(* ===== verification/Sync.v ===== *)
(** * Mutexes and semaphores (kernel/sync.c)

    Every operation masks interrupts around its few stores, and tasks switch
    only at yield points, so an operation is one atomic step of the task that
    calls it; [me] is the value of [sched_current_index()].  The theorems are
    about every interleaving of such steps. *)

From S2P Require Import Prelude.

Record mutex := mk_mutex { owner : Z; lock_count : Z }.
Record semaphore := mk_sem { count : Z; wakeups : Z }.
(** A mutex, a semaphore and the interrupt mask. *)
Record sync := mk_sync { mtx : mutex; sem : semaphore; irq_on : bool }.

Definition irq_disable : M sync unit := modify (fun s => mk_sync (mtx s) (sem s) false).
Definition irq_enable : M sync unit := modify (fun s => mk_sync (mtx s) (sem s) true).
Definition set_mutex (m : mutex) : M sync unit := modify (fun s => mk_sync m (sem s) (irq_on s)).
Definition set_sem (x : semaphore) : M sync unit := modify (fun s => mk_sync (mtx s) x (irq_on s)).

Definition mutex_init : M sync unit := set_mutex (mk_mutex (-1) 0).

Definition mutex_trylock (me : Z) : M sync bool :=
  irq_disable ;;;
  let* s := get in
  let m := mtx s in
  let* got :=
    (if (owner m =? -1) || (owner m =? me) then
       set_mutex (mk_mutex me (lock_count m)) ;;; ret true
     else
       set_mutex (mk_mutex (owner m) (u32 (lock_count m + 1))) ;;; ret false) in
  irq_enable ;;;
  ret got.

Definition mutex_unlock (me : Z) : M sync unit :=
  irq_disable ;;;
  let* s := get in
  (if owner (mtx s) =? me then set_mutex (mk_mutex (-1) (lock_count (mtx s))) else ret tt) ;;;
  irq_enable.

(** [while (!mutex_trylock(m)) sched_yield();]: [others k] is what the other
    tasks do during the [k]th yield. *)
Fixpoint mutex_lock (me : Z) (others : nat -> M sync unit) (k fuel : nat) : M sync unit :=
  match fuel with
  | O => fun _ => NoFuel
  | S fuel' =>
      let* got := mutex_trylock me in
      if got then ret tt else others k ;;; mutex_lock me others (S k) fuel'
  end.

Definition sem_init (initial : Z) : M sync unit := set_sem (mk_sem initial 0).

Definition sem_trywait : M sync bool :=
  irq_disable ;;;
  let* s := get in
  let* got :=
    (if count (sem s) >? 0 then
       set_sem (mk_sem (count (sem s) - 1) (wakeups (sem s))) ;;; ret true
     else ret false) in
  irq_enable ;;;
  ret got.

Fixpoint sem_wait (others : nat -> M sync unit) (k fuel : nat) : M sync unit :=
  match fuel with
  | O => fun _ => NoFuel
  | S fuel' =>
      let* got := sem_trywait in
      if got then ret tt else others k ;;; sem_wait others (S k) fuel'
  end.

(** [count++] on the largest [int32_t] is undefined. *)
Definition sem_post : M sync unit :=
  irq_disable ;;;
  let* s := get in
  (if count (sem s) <? INT32_MAX then
     set_sem (mk_sem (count (sem s) + 1) (u32 (wakeups (sem s) + 1)))
   else ub) ;;;
  irq_enable.

(** ** Interleavings *)

(** A step of some task. *)
Inductive sync_step :=
| TryLock (task : Z)
| Unlock (task : Z)
| TryWait
| Post.

(** The set of tasks inside the critical section: those whose last successful
    lock has not been followed by an unlock of theirs. *)
Record world := mk_world { st : sync; holders : gset Z; waits : Z; posts : Z }.

(** One step of the world: the code's step, and the bookkeeping of the trace. *)
Definition step (a : sync_step) (w : world) : res world :=
  match a with
  | TryLock t =>
      match mutex_trylock t (st w) with
      | Ok (got, s, _) => Ok (mk_world s (if got then {[t]} ∪ holders w else holders w) (waits w) (posts w))
      | UB => UB | NoFuel => NoFuel
      end
  | Unlock t =>
      match mutex_unlock t (st w) with
      | Ok (_, s, _) => Ok (mk_world s (holders w ∖ {[t]}) (waits w) (posts w))
      | UB => UB | NoFuel => NoFuel
      end
  | TryWait =>
      match sem_trywait (st w) with
      | Ok (got, s, _) => Ok (mk_world s (holders w) (if got then waits w + 1 else waits w) (posts w))
      | UB => UB | NoFuel => NoFuel
      end
  | Post =>
      match sem_post (st w) with
      | Ok (_, s, _) => Ok (mk_world s (holders w) (waits w) (posts w + 1))
      | UB => UB | NoFuel => NoFuel
      end
  end.

(** The worlds reachable from [w0] by steps of tasks (indices at least 0). *)
Inductive reachable (w0 : world) : world -> Prop :=
| reach_refl : reachable w0 w0
| reach_step w a w' : reachable w0 w -> step a w = Ok w' ->
    match a with TryLock t | Unlock t => 0 <= t | _ => True end -> reachable w0 w'.

(** After [mutex_init] and [sem_init n]. *)
Definition start (n : Z) : world := mk_world (mk_sync (mk_mutex (-1) 0) (mk_sem n 0) true) ∅ 0 0.

Definition world_inv (n : Z) (w : world) : Prop :=
  (holders w = if owner (mtx (st w)) =? -1 then ∅ else {[owner (mtx (st w))]}) /\
  -1 <= owner (mtx (st w)) /\ irq_on (st w) = true /\
  0 <= count (sem (st w)) <= INT32_MAX /\ count (sem (st w)) = n + posts w - waits w.

Lemma trylock_run t s :
  mutex_trylock t s =
  let free := (owner (mtx s) =? -1) || (owner (mtx s) =? t) in
  Ok (free, mk_sync (if free then mk_mutex t (lock_count (mtx s))
                     else mk_mutex (owner (mtx s)) (u32 (lock_count (mtx s) + 1))) (sem s) true, []).
Proof. unfold mutex_trylock, bind. simpl. by destruct ((_ =? -1) || _). Qed.

Lemma trywait_run s :
  sem_trywait s =
  let got := count (sem s) >? 0 in
  Ok (got, mk_sync (mtx s) (if got then mk_sem (count (sem s) - 1) (wakeups (sem s)) else sem s) true, []).
Proof. unfold sem_trywait, bind. simpl. by destruct (count (sem s) >? 0). Qed.

Lemma world_inv_step n w a w' :
  world_inv n w -> step a w = Ok w' ->
  match a with TryLock t | Unlock t => 0 <= t | _ => True end -> world_inv n w'.
Proof.
  intros (Hh & Ho & Hi & Hc & Hn) Hs Ha. unfold world_inv, INT32_MAX in *.
  destruct a as [t|t| |]; simpl in Hs.
  - rewrite trylock_run in Hs. destruct (owner (mtx (st w)) =? -1) eqn:E1; simpl in Hs.
    + injection Hs as <-. simpl. rewrite (proj2 (Z.eqb_neq t (-1))) by lia.
      rewrite Hh. split; [set_solver|lia].
    + destruct (owner (mtx (st w)) =? t) eqn:E2; injection Hs as <-; simpl; bool_hyps.
      * rewrite (proj2 (Z.eqb_neq t (-1))) by lia. subst t. rewrite Hh. split; [set_solver|lia].
      * rewrite (proj2 (Z.eqb_neq _ (-1))) by lia. done.
  - unfold mutex_unlock, bind in Hs. simpl in Hs.
    destruct (owner (mtx (st w)) =? t) eqn:E; injection Hs as <-; simpl; bool_hyps.
    + rewrite Hh, E. rewrite (proj2 (Z.eqb_neq t (-1))) by lia. split; [set_solver|lia].
    + split; [|lia]. rewrite Hh. destruct (owner (mtx (st w)) =? -1); set_solver.
  - rewrite trywait_run in Hs. cbv zeta in Hs.
    destruct (count (sem (st w)) >? 0) eqn:E; injection Hs as <-; simpl; bool_hyps; (split; [done|lia]).
  - unfold sem_post, bind in Hs. simpl in Hs. unfold INT32_MAX in Hs.
    destruct (count (sem (st w)) <? 2 ^ 31 - 1) eqn:E; [|done]. injection Hs as <-. simpl. bool_hyps.
    split; [done|lia].
Qed.

Lemma reachable_inv n w : 0 <= n <= INT32_MAX -> reachable (start n) w -> world_inv n w.
Proof.
  intros Hn. induction 1 as [|w a w' _ IH Hs Ha]; [|by eapply world_inv_step].
  unfold world_inv. simpl. repeat split; lia.
Qed.

(** C10: in every interleaving of lock, unlock, wait and post steps of any tasks,
    at most one task is inside the critical section, and it is the mutex's
    owner; interrupts are enabled after every step. *)
Theorem mutual_exclusion n w (Hn : 0 <= n <= INT32_MAX) (Hw : reachable (start n) w) :
  (forall t u, t ∈ holders w -> u ∈ holders w -> t = u) /\
  (forall t, t ∈ holders w <-> t = owner (mtx (st w)) /\ t <> -1) /\ irq_on (st w) = true.
Proof.
  destruct (reachable_inv n w Hn Hw) as (Hh & Ho & Hi & _). rewrite Hh.
  destruct (owner (mtx (st w)) =? -1) eqn:E; bool_hyps; split_and!; try done; set_solver.
Qed.

(** In every interleaving the semaphore's count is the initial value plus
    the posts minus the successful waits, and never negative: no more waits
    succeed than the semaphore has been given units. *)
Theorem semaphore_conservation n w (Hn : 0 <= n <= INT32_MAX) (Hw : reachable (start n) w) :
  count (sem (st w)) = n + posts w - waits w /\ 0 <= count (sem (st w)) /\ waits w <= n + posts w.
Proof. destruct (reachable_inv n w Hn Hw) as (_ & _ & _ & Hc & Hs). lia. Qed.

(** The blocking loop, while the others run. *)
Lemma mutex_lock_run me others k n fuel s :
  (n < fuel)%nat ->
  (forall i s, exists s', others i s = Ok (tt, s', [])) ->
  (forall i s s', (k <= i < k + n)%nat -> others i s = Ok (tt, s', []) -> i = (k + n - 1)%nat ->
     owner (mtx s') = -1 \/ owner (mtx s') = me) ->
  (n = 0%nat -> owner (mtx s) = -1 \/ owner (mtx s) = me) ->
  exists s', mutex_lock me others k fuel s = Ok (tt, s', []) /\ owner (mtx s') = me.
Proof.
  revert k n s. induction fuel as [|fuel IH]; intros k n s Hf Hrun Hlast H0; [lia|].
  cbn [mutex_lock]. rewrite (bind_ok _ _ _ _ _ (trylock_run me s)).
  destruct ((owner (mtx s) =? -1) || (owner (mtx s) =? me)) eqn:E.
  { eexists. split; [reflexivity|]. done. }
  assert (n <> 0%nat).
  { intros ->. bool_hyps. destruct H0; [done|contradiction..]. }
  match goal with |- context [mk_sync ?a ?b ?c] => set (s1 := mk_sync a b c) end.
  destruct (Hrun k s1) as (s2 & E2). rewrite (bind_ok _ _ _ _ _ E2).
  apply (IH (S k) (n - 1)%nat); [lia|done| |].
  - intros i s3 s4 Hi E3 Ei. apply (Hlast i s3 s4); [lia|done|lia].
  - intros Hn1. apply (Hlast k s1 s2); [lia|done|lia].
Qed.

(** [mutex_lock] terminates, holding the lock, as soon as the other tasks
    have left the mutex free at the end of one of its yields. *)
Theorem mutex_lock_acquires me others n s
  (Hrun : forall i s, exists s', others i s = Ok (tt, s', []))
  (Hfree : forall s s', others n s = Ok (tt, s', []) -> owner (mtx s') = -1) :
  exists s', mutex_lock me others 0 (n + 2) s = Ok (tt, s', []) /\ owner (mtx s') = me.
Proof.
  apply (mutex_lock_run me others 0 (S n)); [lia|done| |done].
  intros i s1 s2 _ E ->. left. apply (Hfree s1). by replace n with (0 + S n - 1)%nat by lia.
Qed.

Definition held_by_1 : sync := mk_sync (mk_mutex 1 0) (mk_sem 0 0) true.
Lemma mutex_lock_acquires_witness :
  exists s', mutex_lock 3 (fun _ => mutex_init) 0 2 held_by_1 = Ok (tt, s', []) /\ owner (mtx s') = 3.
Proof.
  apply (mutex_lock_acquires 3 (fun _ => mutex_init) 0 held_by_1).
  - intros _ s. eexists. reflexivity.
  - intros s s' [= <-]. reflexivity.
Defined.

(** Task 1 locks, task 2 fails to, a unit is posted and taken. *)
Definition demo_world : world :=
  mk_world (mk_sync (mk_mutex 1 1) (mk_sem 1 1) true) {[1]} 1 1.
Lemma demo_reachable : reachable (start 1) demo_world.
Proof.
  eapply (reach_step _ _ TryWait).
  - eapply (reach_step _ _ Post).
    + eapply (reach_step _ _ (TryLock 2)).
      * eapply (reach_step _ _ (TryLock 1)); [apply reach_refl|reflexivity|lia].
      * reflexivity.
      * lia.
    + reflexivity.
    + exact I.
  - reflexivity.
  - exact I.
Qed.
Lemma mutual_exclusion_witness :
  (forall t, t ∈ holders demo_world <-> t = owner (mtx (st demo_world)) /\ t <> -1) /\
  irq_on (st demo_world) = true.
Proof. apply (mutual_exclusion 1 demo_world); [by vm_compute|apply demo_reachable]. Defined.
Lemma semaphore_conservation_witness : count (sem (st demo_world)) = 1 + 1 - 1.
Proof. apply (semaphore_conservation 1 demo_world); [by vm_compute|apply demo_reachable]. Defined.

(** The lock is not recursive: after two locks and one unlock by task 1, task 2
    gets it. *)
Example recursive_lock_lost :
  (mutex_trylock 1 ;;; mutex_trylock 1 ;;; mutex_unlock 1 ;;; mutex_trylock 2) held_by_1 =
  Ok (true, mk_sync (mk_mutex 2 0) (mk_sem 0 0) true, []).
Proof. reflexivity. Qed.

### Problem to solve
Copy back the listing above exactly, but only from the line with "TryLock t =>" through the line with "match sem_trywait (st w) with", both ends included.

### Written answer
  | TryLock t =>
      match mutex_trylock t (st w) with
      | Ok (got, s, _) => Ok (mk_world s (if got then {[t]} ∪ holders w else holders w) (waits w) (posts w))
      | UB => UB | NoFuel => NoFuel
      end
  | Unlock t =>
      match mutex_unlock t (st w) with
      | Ok (_, s, _) => Ok (mk_world s (holders w ∖ {[t]}) (waits w) (posts w))
      | UB => UB | NoFuel => NoFuel
      end
  | TryWait =>
      match sem_trywait (st w) with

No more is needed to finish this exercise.